## Problem to solve
Reproduce word for word the lines between those holding "Definition store_remote_tx (x" and "(UpdateAddHtlc.next_idx p_htlc));;", inclusive, and nothing else from the data below.

## Entries provided
(* ===== verification/LnNormal.v ===== *)
(** Normal operation of a channel: the handlers of [ln/ln.c] that add, settle
    and commit HTLCs, and the work done between messages.

    Each definition is one function of the C file, with the same guards in the
    same order. A handler is a [prog ln_self_t bool]; what it sends, stores or
    reports is appended to [trace]. *)
From stdpp Require Import base list numbers tactics.
From Stdlib Require Import ZArith Lia.
From S2P Require Import Prelude CProg UtlInt UtlBuf UtlPush LnDerkey LnMisc LnOnion LnMsg.
From S2P Require Import LnMsgNormal LnMsgEstablish LnMsgAnno LnHtlc LnSelf.
Import UtlInt UtlBuf UtlPush ShaChain Derkey LnMisc LnMsg LnMsgNormal LnMsgEstablish LnMsgAnno.
Import LnHtlc LnSelf.
Open Scope Z_scope.

Module LnNormal.

Abbreviation UTL_BUF_INIT := (mk_buf None 0).
Abbreviation M_INIT_FLAG_SEND := 0x01.
Abbreviation M_INIT_FLAG_RECV := 0x02.
Abbreviation LN_SHDN_FLAG_RECV := 0x02.
Abbreviation LN_INIT_LF_OPT_DATALOSS := (Z.shiftl 1 1).
Abbreviation LN_CNLUPD_FLAGS_DISABLE := 0x0002.
Abbreviation LN_SECINDEX_INIT := 0xffffffffffff.
Abbreviation LN_FEE_COMMIT_BASE := 724.
Abbreviation BTC_TX_LOCKTIME_LIMIT := 500000000.
Abbreviation LN_HTLCFLAG_MASK_FINDELHTLC := 0x0600.
Abbreviation LN_SZ_PREIMAGE := 32.

Definition M_INIT_FLAG_EXCHNAGED (flag : Z) : bool :=
  Z.land flag (Z.lor M_INIT_FLAG_SEND M_INIT_FLAG_RECV) =?
  Z.lor M_INIT_FLAG_SEND M_INIT_FLAG_RECV.

(** [memcmp(recv_id, mine_id, LN_SZ_CHANNEL_ID) == 0] *)
Definition chk_channelid (recv_id mine_id : bytes) : bool := bool_decide (recv_id = mine_id).

(** The slot [clear_htlc] leaves: every byte zero. *)
Definition no_htlc : htlc :=
  UpdateAddHtlc.mk [] 0 0 0 (replicate 32 0) UTL_BUF_INIT UTL_BUF_INIT 0 0 0
    (replicate 64 0) 0 0 UTL_BUF_INIT.

Section normal.
Context {E : Env}.

Definition LN_DBG_FULFILL : bool := Z.land ln_debug_get 0x01 =? 0.

(** ** Keys *)

(** The per-commitment secret of an index, and its point. *)
Definition create_percommitsec (self : ln_self_t) (Index : Z) : bytes * option bytes :=
  let pSecret := ln_derkey_create_secret btc_util_sha256 (storage_seed self) Index in
  (pSecret, btc_keys_priv2pub pSecret).

Definition set_percommit (k : bytes) (x : funding_data) : funding_data :=
  mk_funding (<[MSG_FUNDIDX_PER_COMMIT := k]> (pubkeys x)) (scriptpubkeys x).

Definition ln_signer_keys_update_force (Index : Z) : M unit :=
  self ← get_st;
  let '(sec, pub) := create_percommitsec self Index in
  pub ← of_option pub;
  modify (λ self, set_priv (<[MSG_FUNDIDX_PER_COMMIT := sec]> (priv self)) self);;
  modify (λ self, set_funding_local (set_percommit pub (funding_local self)) self).

Definition ln_signer_keys_update_storage : M unit :=
  self ← get_st;
  ln_signer_keys_update_force (storage_index self);;
  modify (λ self, set_storage_index (u64 (storage_index self - 1)) self).

(** The previous per-commitment secret and its point ([pPerCommitPt]). *)
Definition ln_signer_create_prev_percommitsec (self : ln_self_t) : bytes * option bytes :=
  if u64 (storage_index self + 2) <=? LN_SECINDEX_INIT
  then create_percommitsec self (u64 (storage_index self + 2))
  else (replicate 32 0, Some (fund_key (funding_local self) MSG_FUNDIDX_PER_COMMIT)).

Definition update_scriptkeys : M unit :=
  modify (λ self,
    let '(l, r) := ln_misc_update_scriptkeys btc_util_sha256 (funding_local self)
                     (funding_remote self) in
    set_funding_remote r (set_funding_local l self)).

(** [store_peer_percommit_secret] *)
Definition store_peer_percommit_secret (p_prev_secret : bytes) : M bool :=
  self ← get_st;
  r ← on_local (ln_derkey_storage_insert_secret btc_util_sha256 p_prev_secret
                  (peer_storage_index self)) (peer_storage self);
  let '(ret, st) := r in
  modify (set_peer_storage st);;
  (if (ret : bool)
   then modify (λ self, set_peer_storage_index (u64 (peer_storage_index self - 1)) self)
   else c_assert false);;
  mret ret.

(** ** Slots *)

Definition clear_htlc (idx : nat) : M unit :=
  p_htlc ← get_htlc idx;
  emit (DB_PREIMG_DEL (buf (UpdateAddHtlc.buf_payment_preimage p_htlc)));;
  mod_htlc idx (λ _, no_htlc).

(** ** Messages that change an HTLC *)

Definition add_htlc_create (Idx : nat) : M utl_buf_t :=
  p_htlc ← get_htlc Idx;
  r ← encode (UpdateAddHtlc.ln_msg_update_add_htlc_create p_htlc);
  let '(ret, pAdd) := r in
  if (ret : bool)
  then mod_htlc Idx (set_updsend 1);; mret pAdd
  else M_SEND_ERR LNERR_ERROR;; mret (utl_buf_free pAdd).

Definition fulfill_htlc_create (Idx : nat) : M utl_buf_t :=
  self ← get_st;
  p_htlc ← get_htlc Idx;
  preimage ← of_option (read_cells (buf (UpdateAddHtlc.buf_payment_preimage p_htlc)) LN_SZ_PREIMAGE);
  r ← encode (UpdateFulfillHtlc.ln_msg_update_fulfill_htlc_create
                (UpdateFulfillHtlc.mk (channel_id self) (UpdateAddHtlc.id p_htlc) preimage));
  let '(ret, pFulfill) := r in
  if (ret : bool)
  then mod_htlc Idx (set_updsend 1);; mret pFulfill
  else M_SEND_ERR LNERR_ERROR;; mret (utl_buf_free pFulfill).

Definition fail_htlc_create (Idx : nat) : M utl_buf_t :=
  self ← get_st;
  p_htlc ← get_htlc Idx;
  r ← encode (UpdateFailHtlc.ln_msg_update_fail_htlc_create
                (UpdateFailHtlc.mk (channel_id self) (UpdateAddHtlc.id p_htlc)
                   (UpdateAddHtlc.buf_onion_reason p_htlc)));
  let '(ret, pFail) := r in
  if (ret : bool)
  then mod_htlc Idx (set_updsend 1);; mret pFail
  else M_SEND_ERR LNERR_ERROR;; mret (utl_buf_free pFail).

Definition fail_malformed_htlc_create (Idx : nat) : M utl_buf_t :=
  self ← get_st;
  p_htlc ← get_htlc Idx;
  reason ← of_option (read_cells (buf (UpdateAddHtlc.buf_onion_reason p_htlc)) (2 + BTC_SZ_HASH256));
  failure_code ← of_option (utl_misc_be16 reason);
  r ← encode (UpdateFailMalformedHtlc.ln_msg_update_fail_malformed_htlc_create
                (UpdateFailMalformedHtlc.mk (channel_id self) (UpdateAddHtlc.id p_htlc)
                   (drop 2 reason) failure_code));
  let '(ret, pFail) := r in
  if (ret : bool)
  then mod_htlc Idx (set_updsend 1);; mret pFail
  else M_SEND_ERR LNERR_ERROR;; mret (utl_buf_free pFail).

(** ** Commitment transactions *)

(** What [create_to_local] writes to the channel. *)
Definition store_local_tx (x : local_tx) (self : ln_self_t) : ln_self_t :=
  set_commit_local (set_txid (lt_txid x) (set_htlc_num (lt_htlc_num x) (commit_local self)))
    (set_cnl_add_htlc
       (imap (λ i h, UpdateAddHtlc.set_signature
                       (default (UpdateAddHtlc.signature h) (lt_signatures x !! i)) h)
          (cnl_add_htlc self)) self).

(** What [create_to_remote] writes to [self->commit_remote]. *)
Definition store_remote_tx (x : remote_tx) (self : ln_self_t) : ln_self_t :=
  set_commit_remote
    (set_signature (rt_signature x)
       (set_txid (rt_txid x) (set_htlc_num (rt_htlc_num x) (commit_remote self)))) self.

(** The result and [pCommSig]. *)
Definition create_commitment_signed : M (bool * utl_buf_t) :=
  self ← get_st;
  if negb (M_INIT_FLAG_EXCHNAGED (init_flag self))
  then M_SET_ERR LNERR_INV_STATE;; mret (false, UTL_BUF_INIT)
  else
    let tx := create_to_remote self (commit_remote self) (u64 (commit_num (commit_remote self) + 1)) in
    modify (store_remote_tx tx);;
    if negb (rt_ret tx)
    then M_SET_ERR LNERR_MSG_ERROR;; mret (false, UTL_BUF_INIT)
    else
      modify (λ self, set_commit_remote
        (set_commit_num (u64 (commit_num (commit_remote self) + 1)) (commit_remote self)) self);;
      self ← get_st;
      encode (CommitSigned.ln_msg_commit_signed_create
        (CommitSigned.mk (channel_id self) (signature (commit_remote self))
           (htlc_num (commit_remote self)) (rt_htlc_sigs tx))).

(** ** Between messages *)

(** One round of [recv_idle_proc_final]; the flags are [db_upd] and [revack]. *)
Definition idle_final_slot (idx : nat) (flags : bool * bool) : M (bool * bool) :=
  let '(db_upd, revack) := flags in
  p_htlc ← get_htlc idx;
  if LN_HTLC_ENABLE p_htlc then
    if LN_HTLC_ENABLE_LOCAL_ADDHTLC_OFFER p_htlc then mret (db_upd, revack)
    else if LN_HTLC_ENABLE_LOCAL_ADDHTLC_RECV p_htlc then
      if LN_DBG_FULFILL then
        db_upd ← (if negb (UpdateAddHtlc.next_short_channel_id p_htlc =? 0)
                  then emit (LN_CB_FWD_ADDHTLC_START (UpdateAddHtlc.next_short_channel_id p_htlc)
                               (UpdateAddHtlc.next_idx p_htlc));;
                       mod_htlc idx (UpdateAddHtlc.set_next_short_channel_id 0);;
                       mret true
                  else mret db_upd);
        db_upd ← (if negb (fin_delhtlc p_htlc =? LN_DELHTLC_NONE)
                  then emit (LN_CB_BWD_DELHTLC_START (fin_delhtlc p_htlc));;
                       mod_htlc idx (λ h, clear_htlc_comrevflag h (fin_delhtlc p_htlc));;
                       mret true
                  else mret db_upd);
        mret (db_upd, revack)
      else mret (db_upd, revack)
    else
      (if addhtlc p_htlc =? LN_ADDHTLC_OFFER then
         (if delhtlc p_htlc =? LN_DELHTLC_FULFILL
          then modify (λ self, set_our_msat (u64 (our_msat self - amount_msat p_htlc)) self);;
               modify (λ self, set_their_msat (u64 (their_msat self + amount_msat p_htlc)) self)
          else mret tt);;
         (if (UpdateAddHtlc.prev_short_channel_id p_htlc =? 0) &&
             negb (delhtlc p_htlc =? LN_DELHTLC_FULFILL)
          then emit (LN_CB_PAYMENT_RETRY (UpdateAddHtlc.payment_sha256 p_htlc))
          else mret tt)
       else if addhtlc p_htlc =? LN_ADDHTLC_RECV then
         (if delhtlc p_htlc =? LN_DELHTLC_FULFILL
          then modify (λ self, set_our_msat (u64 (our_msat self + amount_msat p_htlc)) self);;
               modify (λ self, set_their_msat (u64 (their_msat self - amount_msat p_htlc)) self)
          else mret tt)
       else mret tt);;
      clear_htlc idx;;
      mret (true, true)
  else mret (db_upd, revack).

Definition recv_idle_proc_final : M unit :=
  flags ← for_idx all_htlcs idle_final_slot (false, false);
  let '(db_upd, revack) := flags in
  if (db_upd : bool)
  then emit DB_SELF_SAVE;;
       if (revack : bool) then emit LN_CB_REV_AND_ACK_EXCG else mret tt
  else mret tt.

(** One round of the first loop over messages of [recv_idle_proc_nonfinal]; the
    flag is [b_comsig]. *)
Definition idle_nonfinal_slot (idx : nat) (b_comsig : bool) : M bool :=
  p_htlc ← get_htlc idx;
  if LN_HTLC_ENABLE p_htlc then
    x ← (if LN_HTLC_WILL_ADDHTLC p_htlc then
           buf_bolt ← add_htlc_create idx; mret (buf_bolt, b_comsig)
         else if LN_HTLC_WILL_DELHTLC p_htlc then
           if negb LN_DBG_FULFILL then mret (UTL_BUF_INIT, b_comsig)
           else if delhtlc p_htlc =? LN_DELHTLC_FULFILL then
             buf_bolt ← fulfill_htlc_create idx; mret (buf_bolt, b_comsig)
           else if delhtlc p_htlc =? LN_DELHTLC_FAIL then
             buf_bolt ← fail_htlc_create idx; mret (buf_bolt, b_comsig)
           else if delhtlc p_htlc =? LN_DELHTLC_MALFORMED then
             buf_bolt ← fail_malformed_htlc_create idx; mret (buf_bolt, b_comsig)
           else mret (UTL_BUF_INIT, b_comsig)
         else if LN_HTLC_WILL_COMSIG_OFFER p_htlc || LN_HTLC_WILL_COMSIG_RECV p_htlc then
           mret (UTL_BUF_INIT, true)
         else mret (UTL_BUF_INIT, b_comsig));
    let '(buf_bolt, b_comsig) := x in
    (if 0 <? len buf_bolt
     then emit (LN_CB_SEND_REQ buf_bolt);; mod_htlc idx (set_updsend 1)
     else mret tt);;
    mret b_comsig
  else mret b_comsig.

Definition recv_idle_proc_nonfinal : M unit :=
  self ← get_st;
  let b_comsiging := negb (forallb exchange_closed (cnl_add_htlc self)) in
  b_comsig ← (if negb b_comsiging then for_idx all_htlcs idle_nonfinal_slot false
              else mret false);
  if (b_comsig : bool) then
    r ← create_commitment_signed;
    let '(ret, buf_bolt) := r in
    if (ret : bool)
    then emit (LN_CB_SEND_REQ buf_bolt);;
         map_htlc (λ h, if in_remote h then set_comsend 1 h else h);;
         emit DB_SELF_SAVE
    else emit LN_CB_QUIT
  else mret tt.

(** The loop of [ln_recv_idle_proc]: [htlc_num] and [b_final]. *)
Fixpoint idle_scan (hs : list htlc) (htlc_num : nat) : nat * bool :=
  match hs with
  | [] => (htlc_num, true)
  | h :: hs =>
      if LN_HTLC_ENABLE h then
        let htlc_num := S htlc_num in
        if negb (committed h) then (htlc_num, false) else idle_scan hs htlc_num
      else idle_scan hs htlc_num
  end.

Definition ln_recv_idle_proc : M unit :=
  self ← get_st;
  let '(htlc_num, b_final) := idle_scan (cnl_add_htlc self) 0 in
  if Nat.eqb htlc_num 0 then mret tt
  else if (b_final : bool) then recv_idle_proc_final else recv_idle_proc_nonfinal.

End normal.

End LnNormal.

## Solution to the exercise
Definition store_remote_tx (x : remote_tx) (self : ln_self_t) : ln_self_t :=
  set_commit_remote
    (set_signature (rt_signature x)
       (set_txid (rt_txid x) (set_htlc_num (rt_htlc_num x) (commit_remote self)))) self.

(** The result and [pCommSig]. *)
Definition create_commitment_signed : M (bool * utl_buf_t) :=
  self ← get_st;
  if negb (M_INIT_FLAG_EXCHNAGED (init_flag self))
  then M_SET_ERR LNERR_INV_STATE;; mret (false, UTL_BUF_INIT)
  else
    let tx := create_to_remote self (commit_remote self) (u64 (commit_num (commit_remote self) + 1)) in
    modify (store_remote_tx tx);;
    if negb (rt_ret tx)
    then M_SET_ERR LNERR_MSG_ERROR;; mret (false, UTL_BUF_INIT)
    else
      modify (λ self, set_commit_remote
        (set_commit_num (u64 (commit_num (commit_remote self) + 1)) (commit_remote self)) self);;
      self ← get_st;
      encode (CommitSigned.ln_msg_commit_signed_create
        (CommitSigned.mk (channel_id self) (signature (commit_remote self))
           (htlc_num (commit_remote self)) (rt_htlc_sigs tx))).

(** ** Between messages *)

(** One round of [recv_idle_proc_final]; the flags are [db_upd] and [revack]. *)
Definition idle_final_slot (idx : nat) (flags : bool * bool) : M (bool * bool) :=
  let '(db_upd, revack) := flags in
  p_htlc ← get_htlc idx;
  if LN_HTLC_ENABLE p_htlc then
    if LN_HTLC_ENABLE_LOCAL_ADDHTLC_OFFER p_htlc then mret (db_upd, revack)
    else if LN_HTLC_ENABLE_LOCAL_ADDHTLC_RECV p_htlc then
      if LN_DBG_FULFILL then
        db_upd ← (if negb (UpdateAddHtlc.next_short_channel_id p_htlc =? 0)
                  then emit (LN_CB_FWD_ADDHTLC_START (UpdateAddHtlc.next_short_channel_id p_htlc)
                               (UpdateAddHtlc.next_idx p_htlc));;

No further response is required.